Characteristics and Factors Associated with Road Traffic Injuries in Patients Attending Thika Level 5 Hospital, Kenya, 2009

Eric Mogaka Chepkoi


Road traffic injuries present an important public health problem in Kenya and are responsible for a heavy burden on the health care system. This cross-sectional study was carried out to determine the characteristics of injuries and factors associated with injury severity in victims of road traffic crashes attending Thika Level 5 hospital from August to November 2009. Epidemiologic and clinical information was recorded by interview and from medical charts. Vulnerable road users were defined as pedestrians and two-wheeled vehicle users. Road crash victims with moderate or severe and those with mild injury were compared to determine factors associated with injury severity. A total of 300 road crash victims were interviewed. The mean age of the participants was 32.4 years, three quarters of participants were aged between 20-49 years and 72% (218) were male.
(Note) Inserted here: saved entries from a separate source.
(** ** A column in the stripped indentation *)

(** C8. On the line ["    x = y  # comment"], which loses four characters
    on the left, a message at column 2 has the adjusted column [-2].  The
    line is not truncated, but the arrow is not at position 0 of the row: it
    stands two characters before the end of the line. *)
Theorem negative_column_arrow :
  let v := {| view_id := 7; sel := []; warning_marks := []; error_marks := [];
              full_line := fun _ => lit "    x = y  # comment" ++ [10%N];
              centered := []; dialogs := [] |} in
  let code := (option_of v (4, (2, lit "unused import"))).2 in
  stripped_line v 4 = (lit "x = y  # comment", 4) /\
  code = lit "x = y  # comme" ++ [arrow] ++ lit "nt" /\
  code = splice_at 14 (lit "x = y  # comment") /\
  code <> splice_at 0 (lit "x = y  # comment").
Proof. repeat split; try reflexivity. vm_compute. discriminate. Qed.

(** * Further properties of the commands *)

(** ** What a successful search leaves behind *)

Section GotoResult.
Context `{Selection}.

Lemma scan_elem_of (d : str) (pt : Z) (es : bool) (regions : list Region) (r : Region) :
  scan d pt es regions = Some r -> r ∈ regions.
Proof.
  unfold scan. destruct (is_next d); intros Hfind;
    destruct (find_first _ _ _ Hfind) as (pre & post & Hsplit & _).
  - rewrite Hsplit. apply elem_of_app. right. left.
  - apply elem_of_reverse. rewrite Hsplit. apply elem_of_app. right. left.
Qed.

Lemma scan_eligible (d : str) (pt : Z) (s regions : list Region) (r : Region) :
  scan d pt (empty_selection_of s) regions = Some r -> eligible d pt s r.
Proof.
  unfold scan, eligible, is_next. destruct (bool_decide (d = lit "next")); intros Hfind;
    destruct (find_first _ _ _ Hfind) as (pre & post & _ & Hr & _).
  - by apply next_match_eligible.
  - by apply previous_match_eligible.
Qed.

Lemma scan_not_eligible (d : str) (pt : Z) (s regions : list Region) :
  scan d pt (empty_selection_of s) regions = None ->
  forall x, x ∈ regions -> ~ eligible d pt s x.
Proof.
  unfold scan, eligible, is_next. intros Hscan x Hx.
  destruct (bool_decide (d = lit "next")); intros Hel.
  - apply next_match_eligible in Hel.
    destruct (find_is_Some _ _ _ Hx Hel) as [r Hr]. congruence.
  - apply previous_match_eligible in Hel. apply elem_of_reverse in Hx.
    destruct (find_is_Some _ _ _ Hx Hel) as [r Hr]. congruence.
Qed.

(** The three ways a call can end, with the view each one leaves. *)
Lemma goto_error_cases (p : Persist) (v : View) (point : option Z) (d : str) :
  let s := sel (ensure_selection v) in
  let pt := anchor_of point d s in
  let regions := goto_regions v in
  (exists r, r ∈ regions /\
     (eligible d pt s r \/
      (get_wrap_find p = true /\ (forall x, x ∈ regions -> ~ eligible d pt s x) /\
       (if is_next d then head regions else last regions) = Some r)) /\
     goto_error p v point d = (select_lint_region v r, Return (Some r)))
  \/ (regions <> [] /\ goto_error p v point d = (report_no_more s d v, Return None))
  \/ (regions = [] /\
      goto_error p v point d = (set_sel [] (ensure_selection v), Raise IndexError)).
Proof.
  intros s pt regions.
  destruct (scan d pt (empty_selection_of s) regions) as [r|] eqn:Hscan.
  { left. exists r. split; [by eapply scan_elem_of|].
    split; [left; by eapply scan_eligible|]. by apply goto_error_found. }
  pose proof (scan_not_eligible _ _ _ _ Hscan) as Hnone.
  rewrite (goto_error_not_found p v point d Hscan). fold s pt regions.
  destruct regions as [|first tl] eqn:Hregions.
  { right. right. by split. }
  assert (is_Some (last (first :: tl))) as [last_ Hlast] by (by apply last_is_Some).
  destruct (may_wrap_spec d pt (first :: tl) first last_ eq_refl Hlast)
    as (wrap & -> & Htarget & _).
  destruct (wrap && get_wrap_find p) eqn:Hwrap.
  - left. rewrite Htarget. exists (if is_next d then first else last_).
    apply andb_true_iff in Hwrap as [_ Hwrap].
    split.
    { destruct (is_next d); [left|by apply last_Some_elem_of]. }
    split; [|done]. right. split; [done|]. split; [done|].
    destruct (is_next d); [done|exact Hlast].
  - right. left. by split.
Qed.

Lemma select_lint_region_within (v : View) (r : Region) :
  exists m, sel (select_lint_region v r) = [m] /\ within r m /\
            centered (select_lint_region v r) = centered v ++ [m] /\
            dialogs (select_lint_region v r) = dialogs v /\
            (m ∈ warning_marks v ++ error_marks v \/
             m = Region.make (Region.begin r) (Region.begin r)).
Proof.
  unfold select_lint_region. simpl. rewrite sel_add_nil.
  assert (find_mark_within (set_sel [] v) r = find_mark_within v r) as -> by done.
  unfold find_mark_within.
  destruct (List.find _ _) as [m|] eqn:Hfind.
  - exists m. destruct (find_first _ _ _ Hfind) as (pre & post & Hsplit & Hm & _).
    split; [done|]. split; [by apply contains_within|]. split; [done|]. split; [done|].
    left. rewrite <- (sort_by_key_perm Region.begin), Hsplit.
    apply elem_of_app. right. left.
  - eexists. split; [done|]. split; [|by auto].
    pose proof (begin_le_end r). unfold within, Region.begin at 2, Region.end_ at 1. simpl.
    rewrite Z.ltb_irrefl. lia.
Qed.

End GotoResult.

(** X1. A call that returns a region returns one of the regions of the
    search, and leaves as the selection a single range that lies within that
    region: a mark of the view, or the empty range at the begin of the
    region.  The view is scrolled to that range and no message is shown. *)
Theorem goto_selects_within_region `{Selection}
    (p : Persist) (v v' : View) (point : option Z) (direction : str) (r : Region) :
  goto_error p v point direction = (v', Return (Some r)) ->
  r ∈ goto_regions v /\
  exists m, sel v' = [m] /\ within r m /\
            (m ∈ warning_marks v ++ error_marks v \/
             m = Region.make (Region.begin r) (Region.begin r)) /\
            centered v' = centered v ++ [m] /\
            dialogs v' = dialogs v.
Proof.
  intros Hgoto.
  destruct (goto_error_cases p v point direction)
    as [(r' & Hr' & _ & Heq)|[[_ Heq]|[_ Heq]]]; rewrite Heq in Hgoto; [|done..].
  injection Hgoto as <- <-. split; [done|].
  destruct (select_lint_region_within v r') as (m & Hsel & Hwithin & Hcentered & Hdialogs & Hm).
  by exists m.
Qed.

Lemma goto_selects_within_region_witness :
  let v := demo_view [Region.make 4 4] in
  let r := Region.make 10 15 in
  goto_error (H := merging_selection) (demo_persist true) v None (lit "next")
    = (select_lint_region (H := merging_selection) v r, Return (Some r)) /\
  r ∈ goto_regions (H := merging_selection) v /\
  exists m, sel (select_lint_region (H := merging_selection) v r) = [m] /\ within r m.
Proof.
  intros v r.
  assert (goto_error (H := merging_selection) (demo_persist true) v None (lit "next")
            = (select_lint_region (H := merging_selection) v r, Return (Some r))) as Hgoto
    by reflexivity.
  split; [exact Hgoto|].
  destruct (goto_selects_within_region (H := merging_selection) (demo_persist true) v _ None
              (lit "next") r Hgoto) as (Hr & m & Hsel & Hwithin & _).
  split; [exact Hr|]. exists m. by split.
Defined.

(** X2. A region that is returned either qualifies in the direction of the
    search, or nothing qualifies, [wrap_find] is on and the region is the
    first one (going to the next error) or the last one (going to the previous
    one).  So with [wrap_find] off the search never goes back over the
    anchor: the region begins at or after it going forward, and ends at or
    before it going backward. *)
Theorem goto_result_qualifies_or_wraps `{Selection}
    (p : Persist) (v v' : View) (point : option Z) (direction : str) (r : Region) :
  let s := sel (ensure_selection v) in
  let pt := anchor_of point direction s in
  let regions := goto_regions v in
  goto_error p v point direction = (v', Return (Some r)) ->
  (eligible direction pt s r \/
   (get_wrap_find p = true /\
    (forall x, x ∈ regions -> ~ eligible direction pt s x) /\
    (if bool_decide (direction = lit "next") then head regions else last regions) = Some r))
  /\
  (get_wrap_find p = false ->
   if bool_decide (direction = lit "next") then pt <= Region.begin r
   else Region.end_ r <= pt).
Proof.
  intros s pt regions Hgoto.
  destruct (goto_error_cases p v point direction)
    as [(r' & Hr' & Hwhy & Heq)|[[_ Heq]|[_ Heq]]]; rewrite Heq in Hgoto; [|done..].
  injection Hgoto as _ <-. fold s pt regions in Hwhy. split; [exact Hwhy|].
  intros Hoff. destruct Hwhy as [Hel|(Hon & _)]; [|congruence].
  unfold eligible, next_eligible, previous_eligible in Hel.
  destruct (bool_decide (direction = lit "next")); destruct Hel as [(-> & _)|Hlt]; lia.
Qed.

Lemma goto_result_qualifies_or_wraps_witness :
  let v := demo_view [Region.make 21 23] in
  let r := Region.make 2 6 in
  goto_error (H := merging_selection) (demo_persist true) v None (lit "next")
    = (select_lint_region (H := merging_selection) v r, Return (Some r)) /\
  get_wrap_find (demo_persist true) = true /\
  head (goto_regions (H := merging_selection) v) = Some r.
Proof.
  intros v r.
  assert (goto_error (H := merging_selection) (demo_persist true) v None (lit "next")
            = (select_lint_region (H := merging_selection) v r, Return (Some r))) as Hgoto
    by reflexivity.
  split; [exact Hgoto|].
  destruct (goto_result_qualifies_or_wraps (H := merging_selection) (demo_persist true) v _
              None (lit "next") r Hgoto) as [[Hel|(Hon & _ & Hfirst)] _].
  - exfalso. destruct Hel as [(Heq & _)|Hlt]; vm_compute in *; discriminate.
  - by split.
Defined.

(** X3. Whatever the outcome, a call leaves the marks and the text of the
    view alone.  It scrolls only when it returns a region and shows a message
    only when it returns none.  When it raises, which it does only without
    regions, nothing is shown and the selection of the view is left empty:
    the ranges the user had are gone. *)
Theorem goto_error_frame `{Selection}
    (p : Persist) (v : View) (point : option Z) (direction : str) :
  let v' := (goto_error p v point direction).1 in
  view_id v' = view_id v /\
  warning_marks v' = warning_marks v /\
  error_marks v' = error_marks v /\
  full_line v' = full_line v /\
  match (goto_error p v point direction).2 with
  | Return (Some _) =>
      dialogs v' = dialogs v /\ exists m, sel v' = [m] /\ centered v' = centered v ++ [m]
  | Return None =>
      centered v' = centered v /\
      dialogs v' = dialogs v ++ [lit "No " ++ direction ++ lit " lint error."]
  | Raise _ =>
      centered v' = centered v /\ dialogs v' = dialogs v /\
      sel v' = [] /\ goto_regions v = []
  end.
Proof.
  intros v'. subst v'.
  destruct (goto_error_cases p v point direction)
    as [(r & _ & _ & ->)|[[_ ->]|[Hregions ->]]]; simpl.
  - destruct (select_lint_region_within v r) as (m & Hsel & _ & Hcentered & Hdialogs & _).
    repeat split; try done. by exists m.
  - done.
  - unfold ensure_selection. by destruct (bool_decide _).
Qed.

(** X4. The direction matters only through the test [direction == 'next']:
    any two other values of it return the same region and leave the same
    selection and scroll position, that of a search backwards. *)
Theorem goto_other_directions_agree `{Selection}
    (p : Persist) (v : View) (point : option Z) (d d' : str) :
  d <> lit "next" -> d' <> lit "next" ->
  (goto_error p v point d).2 = (goto_error p v point d').2 /\
  sel (goto_error p v point d).1 = sel (goto_error p v point d').1 /\
  centered (goto_error p v point d).1 = centered (goto_error p v point d').1.
Proof.
  intros Hd Hd'.
  assert (is_next d = false) as Hn by (by apply bool_decide_eq_false_2).
  assert (is_next d' = false) as Hn' by (by apply bool_decide_eq_false_2).
  unfold goto_error, anchor, scan. rewrite Hn, Hn'.
  repeat case_match; simplify_eq; done.
Qed.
Vulnerable road users comprised 33% (99) of the road crash victims. Nineteen percent (56) of the road crash victims had moderate or severe injury with 81% sustaining mild injury. On multivariate logistic regression, vulnerable road users (OR=2.0, 95%CI=1.02-3.92), road crashes in rainy weather (OR=2.9, 95%CI=1.33-6.51) and night time crashes (OR=2.0, 95%CI=1.10-3.92) were risk factors for sustaining moderate or severe injury. In this study, vulnerable road users were more likely to sustain moderate or severe injury as has been shown in other studies. Analysis of factors associated with severe injury can form a basis for policies and regulations aimed at promoting safer roads.